Cushing’s syndrome is most common in women. The prognosis depends on the underlying cause; it’s poor in untreated persons and in those with untreatable ectopic corticotropin-producing carcinoma.
Causes
In approximately 80% of patients, Cushing’s syndrome results from excess production of corticotropin and consequent hyperplasia of the adrenal cortex. Overproduction of corticotropin may stem from pituitary hypersecretion (Cushing’s disease) or corticotropin-producing tumor in another organ (particularly bronchogenic or pancreatic carcinoma). Excessive administration of exogenous glucocorticoids can also cause Cushing’s syndrome.

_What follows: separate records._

(* ===== verification/LogCrash.v ===== *)
(** * Crash atomicity of the log

    [commit] makes a sequence of block writes.  A crash leaves the disk after
    some prefix of it; the next boot runs [initlog] with an empty cache.  The
    blocks outside the log are then all old or all new. *)

From S2P Require Import Prelude CMem Riscv Locks Block Bio BioInv BioSpec Log LogSpec.

(** ** Sequences of block writes *)

Lemma disk_after_out d W b : b ∉ W.*1 -> disk_after d W b = d b.
Proof.
  revert d; induction W as [|[x v] W IH]; intros d Hb; cbn [disk_after fmap list_fmap fst] in *; [done|].
  rewrite IH by set_solver; destruct (Z.eqb_spec b x); [set_solver|done].
Qed.

Lemma disk_after_in d W b v : NoDup W.*1 -> (b, v) ∈ W -> disk_after d W b = v.
Proof.
  revert d; induction W as [|[x w] W IH]; intros d Hn Hin; [by apply not_elem_of_nil in Hin|].
  rewrite fmap_cons in Hn; apply NoDup_cons in Hn as [Hx Hn]; cbn [disk_after].
  apply elem_of_cons in Hin as [[= -> ->]|Hin]; [|by apply IH].
  rewrite disk_after_out by done; by rewrite Z.eqb_refl.
Qed.

Lemma disk_after_len d W :
  (forall b, length (d b) = 1024%nat) -> Forall (fun w => length w.2 = 1024%nat) W ->
  forall b, length (disk_after d W b) = 1024%nat.
Proof.
  revert d; induction W as [|[x v] W IH]; intros d Hd HW b; cbn [disk_after]; [done|].
  apply Forall_cons in HW as [Hv HW]; apply IH; auto; intros y; by destruct (y =? x).
Qed.

(** Home blocks with their new content. *)
Definition new_writes (l : log) (V : Z -> list Z) : list (Z * list Z) :=
  (fun i => (lblock i l, V (lblock i l))) <$> seqZ 0 (lh_n l).

Lemma new_writes_keys l V b : log_ok l -> b ∈ (new_writes l V).*1 <-> b ∈ logged l.
Proof.
  intros Hl; unfold new_writes; rewrite <- list_fmap_compose, list_elem_of_fmap; split.
  - intros (i & -> & Hi); apply elem_of_seqZ in Hi; apply lblock_logged; [lia|done].
  - intros [k Hk]%list_elem_of_lookup_1; exists (Z.of_nat k).
    pose proof (lookup_lt_Some _ _ _ Hk) as Hlt; rewrite logged_length in Hlt by done.
    pose proof (logged_lookup l (Z.of_nat k) ltac:(destruct (lo_n _ Hl); lia) Hl) as H2; rewrite Nat2Z.id in H2.
    split; [simpl; congruence|apply elem_of_seqZ; destruct (lo_n _ Hl); lia].
Qed.

Lemma lblock_keys_nodup l (f : Z -> list Z) :
  log_ok l -> NoDup ((fun i => (lblock i l, f i)) <$> seqZ 0 (lh_n l)).*1.
Proof.
  intros Hl; rewrite <- list_fmap_compose; apply NoDup_fmap_2_strong; [|apply NoDup_seqZ].
  intros i j Hi%elem_of_seqZ Hj%elem_of_seqZ E; simpl in E; eapply lblock_inj in E; [done|done|lia..].
Qed.

Lemma new_writes_after l V d b :
  log_ok l -> disk_after d (new_writes l V) b = if decide (b ∈ logged l) then V b else d b.
Proof.
  intros Hl; case_decide as E; [|apply disk_after_out; by rewrite new_writes_keys].
  apply disk_after_in; [by apply (lblock_keys_nodup l (fun i => V (lblock i l)))|].
  apply (new_writes_keys l V b Hl), list_elem_of_fmap in E as ([b' v] & -> & Hin); cbn [fst].
  unfold new_writes in *; apply list_elem_of_fmap in Hin as (i & [= -> ->] & Hi).
  apply list_elem_of_fmap; by exists i.
Qed.

(** ** commit *)

Section commit.
Variable mypid : Z.

Definition commit_writes (l : log) (V : Z -> list Z) : list (Z * list Z) :=
  log_writes l V 0 ++ [(start l, hdr_block l (V (start l)))] ++ new_writes l V ++
  [(start l, hdr_block (set_n 0 l) (hdr_block l (V (start l))))].

Lemma start_blk l : log_ok l -> blkno (start l) /\ start l ∉ logged l.
Proof.
  intros Hl; destruct (lo_start _ Hl), (lo_n _ Hl); pose proof (lo_size _ Hl); split; [unfold blkno; lia|].
  intros Hin; destruct (lo_blk _ Hl _ Hin) as [_ H']; lia.
Qed.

In the remaining 20% of patients, Cushing’s syndrome results from a cortisol-secreting adrenal tumor that’s usually benign. In infants, the usual cause of Cushing’s syndrome is adrenal adenoma or carcinoma.
Signs and symptoms
Like other endocrine disorders, Cushing’s syndrome induces changes in multiple body systems, depending on the adrenocortical hormone involved. Specific signs and symptoms vary with the system affected.

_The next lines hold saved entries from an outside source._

(* ===== verification/FsBase.v ===== *)
(** * Blocks as the file system sees them

    The content of a block through the cache ([fview]), and the rules that
    read, change and release one; the rest of the proofs about fs.c speak of
    [fview] only. *)

From S2P Require Import Prelude CMem KString Riscv Kalloc Vm Locks Block Bio BioInv BioSpec Log LogSpec LogCrash Fs.

Definition fview (s : fsst) (b : Z) : list Z := view (bc (lgs s)) b.
Definition flog (s : fsst) : log := lg (lgs s).
Definition fbuf (i : nat) (s : fsst) : buf := get_buf i (bc (lgs s)).

(** The spin locks below fs.c are free. *)
Definition fctx (c : kctx) : Prop := bctx c /\ O_log ∉ held c.

Lemma fctx_held c c' : held c' = held c -> fctx c -> fctx c'.
Proof. unfold fctx, bctx; by intros ->. Qed.

Section base.
Variable mypid : Z.

(** A running transaction in which this process has the buffers [L] locked,
    each of them ready to be released. *)
Record fs_ok (s : fsst) (L : list nat) : Prop := FsOk {
  fo_bio : bio_inv mypid (bc (lgs s)) L (logged (flog s));
  fo_log : log_live (flog s);
  fo_clean : forall i, i ∈ L -> bblockno (fbuf i s) ∈ logged (flog s) \/
    bdata (fbuf i s) = disk (bc (lgs s)) (bblockno (fbuf i s))
}.

(** What the operations on blocks leave alone; [W] are the blocks logged. *)
Record fkeep (s s' : fsst) (L : list nat) (W : list Z) : Prop := FKeep {
  fk_sb : sb s' = sb s;
  fk_itable : itable s' = itable s;
  fk_um : um s' = um s;
  fk_mine : forall j, j ∈ L -> bblockno (fbuf j s') = bblockno (fbuf j s) /\ bdata (fbuf j s') = bdata (fbuf j s);
  fk_start : start (flog s') = start (flog s);
  fk_size : Log.size (flog s') = Log.size (flog s);
  fk_out : outstanding (flog s') = outstanding (flog s);
  fk_com : committing (flog s') = committing (flog s);
  fk_disk0 : disk0 (bc (lgs s')) = disk0 (bc (lgs s));
  fk_writes : writes (bc (lgs s')) = writes (bc (lgs s));
  fk_logged : forall b, b ∈ logged (flog s') -> b ∈ logged (flog s) \/ b ∈ W
}.

Lemma fkeep_refl s L : fkeep s s L [].
Proof. split; auto. Qed.

Lemma fkeep_trans s s1 s2 L W1 W2 : fkeep s s1 L W1 -> fkeep s1 s2 L W2 -> fkeep s s2 L (W1 ++ W2).
Proof.
  intros [A1 A2 A3 A4 A5 A6 A8 A9 A10 A11 A7] [B1 B2 B3 B4 B5 B6 B8 B9 B10 B11 B7]; split; try congruence.
  - intros j Hj; destruct (A4 j Hj) as [<- <-]; by apply B4.
  - intros b [?|?]%B7; rewrite elem_of_app; [apply A7 in H as []|]; auto.
Qed.

Lemma fkeep_weaken s s' L L' W W' :
  fkeep s s' L W -> (forall j, j ∈ L' -> j ∈ L) -> (forall b, b ∈ W -> b ∈ W') -> fkeep s s' L' W'.
Proof. intros [A1 A2 A3 A4 A5 A6 A8 A9 A10 A11 A7] HL HW; split; auto; intros b [?|?]%A7; auto. Qed.

(** The log grows by at most the blocks written. *)
Lemma fkeep_n s s' L W :
  fs_ok s L -> log_ok (flog s') -> fkeep s s' L W -> lh_n (flog s') <= lh_n (flog s) + Z.of_nat (length W).
Proof.
  intros [_ [Hl _ _] _] Hl' [_ _ _ _ _ _ _ _ _ _ HW].
  pose proof (lo_n _ Hl); pose proof (lo_n _ Hl').
  assert (Hs : logged (flog s') ⊆ logged (flog s) ++ W) by (intros b Hb; rewrite elem_of_app; auto).
  pose proof (submseteq_length _ _ (NoDup_submseteq _ _ (lo_nodup _ Hl') Hs)) as Hle.
  rewrite length_app, !logged_length in Hle by done; lia.
Qed.

Lemma length_fview s L b : fs_ok s L -> length (fview s b) = 1024%nat.
Proof. intros Hok; eapply length_view, fo_bio, Hok. Qed.

(** ** Reading a block *)
Lemma fbread_spec s L b c :
  fs_ok s L -> fctx c -> blkno b -> (forall i, i ∈ L -> bblockno (fbuf i s) <> b) ->
  lh_n (flog s) + Z.of_nat (length L) < 30 ->
  exists i s', fbread mypid ROOTDEV b c s = Ret i c s' /\ (i ∉ L) /\ fs_ok s' (i :: L) /\ fkeep s s' L [] /\
    flog s' = flog s /\ (forall x, fview s' x = fview s x) /\
    bblockno (fbuf i s') = b /\ bdata (fbuf i s') = fview s b.
Proof.
  intros [Hb Hlg Hcl] [Hc _] Hbk HL Hroom; pose proof (lo_n _ (ll_ok _ Hlg)) as Hn.
  destruct (bread_spec mypid (bc (lgs s)) L (logged (flog s)) b c Hb Hc HL) as (i & b' & Hr & Hi & Hinv & Hs & Hbn & Hd).
  { right; rewrite logged_length by apply Hlg; lia. }
  pose proof Hs as [Hv Hd0 Hw Hm]; pose proof (bsame_disk _ _ _ Hs) as Hdk.
  exists i, (FsSt (sb s) (itable s) (LogSt (flog s) b') (um s)); split_and!; auto.
  - unfold fbread, blkno in *; rewrite (u32_small b) by lia; change (u32 ROOTDEV) with ROOTDEV.
    unfold zoom; cbn [lget lset bcs_of]; by rewrite Hr.
  - split; [done|done|]; intros j; unfold fbuf, flog in *; cbn [lgs bc lg]; rewrite elem_of_cons, Hdk.
    intros [-> |Hj]; [|rewrite Hm by done; by apply Hcl].
    rewrite Hbn, Hd; destruct (decide (b ∈ logged (lg (lgs s)))) as [|Hb']; [by left|right].
    eapply view_clean; [exact Hb|done|exact HL].
  - split; auto; intros j Hj; unfold fbuf; cbn [lgs bc]; by rewrite Hm.
Qed.

(** ** Changing and logging a locked block *)
Lemma fwrite_spec s L i d c :
  fs_ok s L -> fctx c -> i ∈ L -> length d = 1024%nat ->
  blkno (bblockno (fbuf i s)) -> home (flog s) (bblockno (fbuf i s)) ->
  lh_n (flog s) + 1 < Log.size (flog s) ->
  exists s', (fset_data i d ;;; flog_write i) c s = Ret tt c s' /\ fs_ok s' L /\
    fkeep s s' (filter (fun j => j <> i) L) [bblockno (fbuf i s)] /\
    (forall x, fview s' x = if decide (x = bblockno (fbuf i s)) then d else fview s x) /\
    bblockno (fbuf i s') = bblockno (fbuf i s) /\ bdata (fbuf i s') = d /\
    flog s' = if decide (bblockno (fbuf i s) ∈ logged (flog s)) then flog s else add_block (bblockno (fbuf i s)) (flog s).
Proof.
  intros [Hb Hlg Hcl] [Hc Hlk] Hi Hd Hbk Hh Hroom.
  destruct (set_data_spec mypid (bc (lgs s)) L (logged (flog s)) i d Hb Hi Hd) as (I1 & U1 & V1).
  set (b1 := upd_buf i (set_data d) (bc (lgs s))) in *.
  assert (Hg : get_buf i b1 = set_data d (fbuf i s)) by (rewrite (bu_get _ _ _ _ U1), decide_True by done; done).
  destruct (log_write_spec mypid (LogSt (flog s) b1) L i c) as (l2 & R2 & I2 & Lv & Hin & Hlg2 & V2 & D2 & W2 & G2);
    cbn [bc lg]; rewrite ?Hg; auto.
  cbn [bc lg] in *; rewrite Hg in *; cbn [set_data bblockno] in *; fold (fbuf i s) in *.
  assert (Hlog : forall b, b ∈ logged (lg l2) <-> b ∈ logged (flog s) \/ b = bblockno (fbuf i s)).
  { intros b; rewrite Hlg2; case_decide as E; [naive_solver|].
    rewrite logged_add by (apply Hlg || (pose proof (ll_size _ Hlg); lia)); rewrite elem_of_app, list_elem_of_singleton; done. }
  exists (FsSt (sb s) (itable s) l2 (um s)); split_and!.
  - unfold fset_data, flog_write, kbind, zoom, kmod; cbn [lget lset bcs_of lgs_of lgs]; fold b1; fold (flog s); by rewrite R2.
  - split; [done|done|]; unfold fbuf, flog; cbn [lgs]; intros j Hj; destruct (G2 j) as [-> ->].
    unfold disk at 1; rewrite D2, W2; fold (disk b1); rewrite (bupd_disk _ _ _ _ U1), (bu_get _ _ _ _ U1); destruct (decide (j = i)) as [E|E]; [left; apply (proj2 (Hlog _)); by right|].
    destruct (Hcl j Hj); [left; apply Hlog; by left|by right].
  - split; unfold fbuf, flog; cbn [lgs sb itable um]; auto.
    + intros j [Hj Hjl]%list_elem_of_filter.
      destruct (G2 j) as [-> ->]; rewrite (bu_get _ _ _ _ U1), decide_False by done; done.
    + rewrite Hlg2; case_decide; done.
    + rewrite Hlg2; case_decide; done.
    + rewrite Hlg2; case_decide; done.
    + rewrite Hlg2; case_decide; done.
    + intros b [?|?]%Hlog; [by left|right; set_solver].
  - intros x; unfold fview; cbn [lgs]; rewrite V2, V1; done.
  - unfold fbuf; cbn [lgs]; destruct (G2 i) as [-> _]; rewrite Hg; done.
  - unfold fbuf; cbn [lgs]; destruct (G2 i) as [_ ->]; rewrite Hg; done.
  - unfold flog; cbn [lgs]; done.
Qed.

(** ** Releasing a block *)
Lemma fbrelse_spec s L i c :
  fs_ok s (i :: L) -> i ∉ L -> fctx c ->
  exists c' s', fbrelse mypid i c s = Ret tt c' s' /\ held c' = held c /\ fs_ok s' L /\ fkeep s s' L [] /\
    flog s' = flog s /\ (forall x, fview s' x = fview s x).
Proof.
  intros [Hb Hlg Hcl] Hi [Hc _].
  destruct (brelse_spec mypid (bc (lgs s)) L (logged (flog s)) i c Hb Hi Hc) as (c' & b' & Hr & Hh & Hinv & Hs).
  { apply Hcl; left. }
  pose proof Hs as [Hv Hd0 Hw Hm]; pose proof (bsame_disk _ _ _ Hs) as Hdk.
  exists c', (FsSt (sb s) (itable s) (LogSt (flog s) b') (um s)); split_and!; auto.
  - unfold fbrelse, zoom; cbn [lget lset bcs_of]; by rewrite Hr.
  - split; [done|done|]; intros j Hj; unfold fbuf, flog in *; cbn [lgs bc lg]; rewrite Hdk, Hm by done.
    apply Hcl; by right.
  - split; auto; intros j Hj; unfold fbuf; cbn [lgs bc]; by rewrite Hm.
Qed.

(** ** Rules *)

(** Room in the log for [k] more blocks. *)
Definition room (s : fsst) (k : nat) : Prop := lh_n (flog s) + Z.of_nat k < Log.size (flog s).

Definition upd (V : Z -> list Z) (b : Z) (d : list Z) : Z -> list Z := fun x => if decide (x = b) then d else V x.

(** After the run: [L'] is locked, [L] was not touched, the blocks [W] were
    logged and the content of the blocks is [V]. *)
Record fpost (c : kctx) (s : fsst) (L L' : list nat) (W : list Z) (V : Z -> list Z) (c' : kctx) (s' : fsst) : Prop := FPost {
  fp_held : held c' = held c;
  fp_ok : fs_ok s' L';
  fp_keep : fkeep s s' L W;
  fp_view : forall x, fview s' x = V x
}.

Lemma fpost_room c s L L0 L' W V c' s' k :
  fs_ok s L0 -> fpost c s L L' W V c' s' -> room s (length W + k) -> room s' k.
Proof.
  intros H0 [_ Hok Hk _] Hr; unfold room in *; rewrite (fk_size _ _ _ _ Hk).
  assert (fs_ok s L0) as H1 by done; destruct Hok as [_ [Hl _ _] _], H0 as [_ [Hl0 _ _] _].
  assert (lh_n (flog s') <= lh_n (flog s) + Z.of_nat (length W)); [|lia].
  pose proof (lo_n _ Hl); pose proof (lo_n _ Hl0).
  assert (Hs : logged (flog s') ⊆ logged (flog s) ++ W).
  { intros b Hb; rewrite elem_of_app; by apply (fk_logged _ _ _ _ Hk). }
  pose proof (submseteq_length _ _ (NoDup_submseteq _ _ (lo_nodup _ Hl) Hs)) as Hle.
  rewrite length_app, !logged_length in Hle by done; lia.
Qed.

Lemma fpost_ctx c s L L' W V c' s' : fpost c s L L' W V c' s' -> fctx c -> fctx c'.
Proof. intros [H _ _ _]; by apply fctx_held. Qed.

Lemma fpost_trans c s L L1 L1' W1 V1 c1 s1 L2 W2 V2 c2 s2 :
  fpost c s L L1 W1 V1 c1 s1 -> fpost c1 s1 L1' L2 W2 V2 c2 s2 -> (forall j, j ∈ L -> j ∈ L1') ->
  fpost c s L L2 (W1 ++ W2) V2 c2 s2.
Proof.
  intros [A1 A2 A3 A4] [B1 B2 B3 B4] HL; split; [congruence|done| |done].
  eapply fkeep_trans; [exact A3|]; by eapply fkeep_weaken; [exact B3| |].
Qed.

(** Add blocks to those that may have been logged, or restate the content. *)
Lemma fpost_weaken c s L L' W W' V V' c' s' :
  fpost c s L L' W V c' s' -> (forall b, b ∈ W -> b ∈ W') -> (forall x, V x = V' x) ->
  fpost c s L L' W' V' c' s'.
Proof.
  intros [A1 A2 A3 A4] HW HV; split; auto; [by eapply fkeep_weaken; [exact A3| |]|].
  intros x; by rewrite A4.
Qed.

Lemma wp_fbread s L b (Q : nat -> kctx -> fsst -> Prop) c k :
  fs_ok s L -> fctx c -> blkno b -> (forall i, i ∈ L -> bblockno (fbuf i s) <> b) ->
  room s k -> (length L <= k)%nat ->
  (forall i s', i ∉ L -> fpost c s L (i :: L) [] (fview s) c s' -> flog s' = flog s ->
     bblockno (fbuf i s') = b -> bdata (fbuf i s') = fview s b -> Q i c s') ->
  wp (fbread mypid ROOTDEV b) Q c s.
Proof.
  intros Hok Hc Hb HL Hr Hk HQ.
  destruct (fbread_spec s L b c Hok Hc Hb HL) as (i & s' & Hrun & Hi & Hok' & Hkp & Hf & Hv & Hbn & Hd).
  { unfold room in Hr; pose proof (ll_size _ (fo_log _ _ Hok)); lia. }
  unfold wp; rewrite Hrun; by apply HQ.
Qed.

Lemma wp_fdata i (Q : list Z -> kctx -> fsst -> Prop) c s :
  Q (bdata (fbuf i s)) c s -> wp (fdata i) Q c s.
Proof. done. Qed.

Lemma wp_fbrelse s L i (Q : unit -> kctx -> fsst -> Prop) c :
  fs_ok s (i :: L) -> i ∉ L -> fctx c ->
  (forall c' s', fpost c s L L [] (fview s) c' s' -> Q tt c' s') ->
  wp (fbrelse mypid i) Q c s.
Proof.
  intros Hok Hi Hc HQ; destruct (fbrelse_spec s L i c Hok Hi Hc) as (c' & s' & Hrun & Hh & Hok' & Hk & _ & Hv).
  unfold wp; rewrite Hrun; by apply HQ.
Qed.

(** Change and log. *)
Lemma wp_fwrite s L i d (Q : unit -> kctx -> fsst -> Prop) c :
  fs_ok s L -> i ∈ L -> fctx c -> length d = 1024%nat ->
  blkno (bblockno (fbuf i s)) -> home (flog s) (bblockno (fbuf i s)) -> room s 1 ->
  (forall s', fpost c s (filter (fun j => j <> i) L) L [bblockno (fbuf i s)] (upd (fview s) (bblockno (fbuf i s)) d) c s' ->
     Q tt c s') ->
  wp (fset_data i d ;;; flog_write i) Q c s.
Proof.
  intros Hok Hi Hc Hd Hb Hh Hr HQ.
  destruct (fwrite_spec s L i d c Hok Hc) as (s1 & R1 & Hok1 & Hk1 & Hv1 & _ & _ & _); auto.
  unfold wp; rewrite R1; apply HQ; by split.
Qed.

(** Change, log and release. *)
Lemma wp_fcommit s L i d (Q : unit -> kctx -> fsst -> Prop) c :
  fs_ok s (i :: L) -> i ∉ L -> fctx c -> length d = 1024%nat ->
  blkno (bblockno (fbuf i s)) -> home (flog s) (bblockno (fbuf i s)) -> room s 1 ->
  (forall c' s', fpost c s L L [bblockno (fbuf i s)] (upd (fview s) (bblockno (fbuf i s)) d) c' s' -> Q tt c' s') ->
  wp (fset_data i d ;;; flog_write i ;;; fbrelse mypid i) Q c s.
Proof.
  intros Hok Hi Hc Hd Hb Hh Hr HQ.
  destruct (fwrite_spec s (i :: L) i d c Hok Hc) as (s1 & R1 & Hok1 & Hk1 & Hv1 & _ & _ & Hin); auto; [left|].
  destruct (fbrelse_spec s1 L i c Hok1 Hi Hc) as (c2 & s2 & R2 & Hh2 & Hok2 & Hk2 & Hf2 & Hv2).
  unfold wp; unfold kbind in R1; unfold kbind.
  destruct (fset_data i d c s) as [[] c1 s1'| | |]; try done; rewrite R1, R2.
  apply HQ; split; auto.
  - eapply fkeep_weaken; [eapply fkeep_trans; [|exact Hk2]| |]; [|done|].
    + eapply fkeep_weaken; [exact Hk1| |done]; intros j Hj; apply list_elem_of_filter; split; [by intros ->|by right].
    + intros b; rewrite app_nil_r; done.
  - intros x; by rewrite Hv2, Hv1.
Qed.

Lemma wp_fcommit_then {A} s L i d (k : M fsst A) (Q : A -> kctx -> fsst -> Prop) c :
  fs_ok s (i :: L) -> i ∉ L -> fctx c -> length d = 1024%nat ->
  blkno (bblockno (fbuf i s)) -> home (flog s) (bblockno (fbuf i s)) -> room s 1 ->
  (forall c' s', fpost c s L L [bblockno (fbuf i s)] (upd (fview s) (bblockno (fbuf i s)) d) c' s' -> wp k Q c' s') ->
  wp (fset_data i d ;;; flog_write i ;;; fbrelse mypid i ;;; k) Q c s.
Proof.
  intros Hok Hi Hc Hd Hb Hh Hr HQ.
  assert (H : wp ((fset_data i d ;;; flog_write i ;;; fbrelse mypid i) ;;; k) Q c s).
  { apply wp_bind, (wp_fcommit s L); auto. }
  unfold wp in *; rewrite kbind_assoc in H; unfold kbind in *.
  destruct (fset_data i d c s) as [? c1 s1| | |]; try done; by destruct (flog_write i c1 s1).
Qed.

(** A read-only use of a block. *)
Lemma fpost_read c s L L' V c' s' L2 c2 s2 W V2 :
  fpost c s L L' [] V c' s' -> fpost c' s' L L2 W V2 c2 s2 -> fpost c s L L2 W V2 c2 s2.
Proof. intros P1 P2; by apply (fpost_trans c s L L' L [] V c' s'). Qed.

(** Forget that the locked buffers were not touched. *)
Lemma fpost_none c s L L' W V c' s' : fpost c s L L' W V c' s' -> fpost c s [] L' W V c' s'.
Proof.
  intros [A1 A2 A3 A4]; split; auto; eapply fkeep_weaken; [exact A3| |done]; by intros j Hj%not_elem_of_nil.
Qed.

Lemma fpost_refl c s L : fs_ok s L -> fpost c s L L [] (fview s) c s.
Proof. split; auto using fkeep_refl. Qed.
End base.
Arguments fp_held {mypid c s L L' W V c' s'}.
Arguments fp_ok {mypid c s L L' W V c' s'}.
Arguments fp_keep {mypid c s L L' W V c' s'}.
Arguments fp_view {mypid c s L L' W V c' s'}.
Arguments fpost_trans {mypid c s L L1 L1' W1 V1 c1 s1 L2 W2 V2 c2 s2}.
Arguments fpost_weaken {mypid c s L L' W W' V V' c' s'}.
Arguments fpost_none {mypid c s L L' W V c' s'}.
Arguments fpost_read {mypid c s L L' V c' s' L2 c2 s2 W V2}.
Arguments fpost_room {mypid c s L L0 L' W V c' s' k}.
Arguments fpost_ctx {mypid c s L L' W V c' s'}.
Arguments fk_sb {s s' L W}.
Arguments fk_itable {s s' L W}.
Arguments fk_um {s s' L W}.
Arguments fk_mine {s s' L W}.
Arguments fk_start {s s' L W}.
Arguments fk_size {s s' L W}.
Arguments fk_out {s s' L W}.
Arguments fk_com {s s' L W}.
Arguments fk_disk0 {s s' L W}.
Arguments fk_writes {s s' L W}.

Endocrine and metabolic systems: diabetes mellitus, with decreased glucose tolerance, fasting hyperglycemia, and glycosuria
Musculoskeletal system: muscle weakness resulting from hypokalemia or loss of muscle mass from increased catabolism, pathologic fractures from decreased bone mineral, and skeletal growth retardation in children
Skin: purplish striae; fat pads above the clavicles, over the upper back (buffalo hump), on the face (moon face), and throughout the trunk, with slender arms and legs; little or no scar formation; poor wound healing; acne and hirsutism in women
GI system: peptic ulcer, resulting from increased gastric secretions and pepsin production, and decreased gastric mucus
Central nervous system (CNS): irritability and emotional lability, ranging from euphoric behavior to depression or psychosis; insomnia
Cardiovascular system: hypertension resulting from sodium and water retention; left ventricular hypertrophy; capillary weakness from protein loss, which leads to bleeding and ecchymosis
Immunologic system: increased susceptibility to infection because of decreased lymphocyte production and suppressed antibody formation; decreased resistance to stress; suppressed inflammatory response may mask even a severe infection or an acute abdominal disorder
Renal and urologic systems: sodium and secondary fluid retention; increased potassium excretion; inhibited secretion of antidiuretic hormone; ureteral calculi from increased bone demineralization with hypercalciuria
Reproductive system: increased androgen production, with clitoral hypertrophy, mild virilism, and amenorrhea or oligomenorrhea in women; sexual dysfunction also occurs.
Diagnosis
Initially, the diagnosis of Cushing’s syndrome requires determination of plasma steroid levels. In persons with normal hormone balance, plasma cortisol levels are higher in the morning and decrease gradually through the day (diurnal variation). In patients with Cushing’s syndrome, cortisol levels don’t fluctuate and typically remain consistently elevated; a 24-hour urine sample demonstrates elevated free cortisol levels.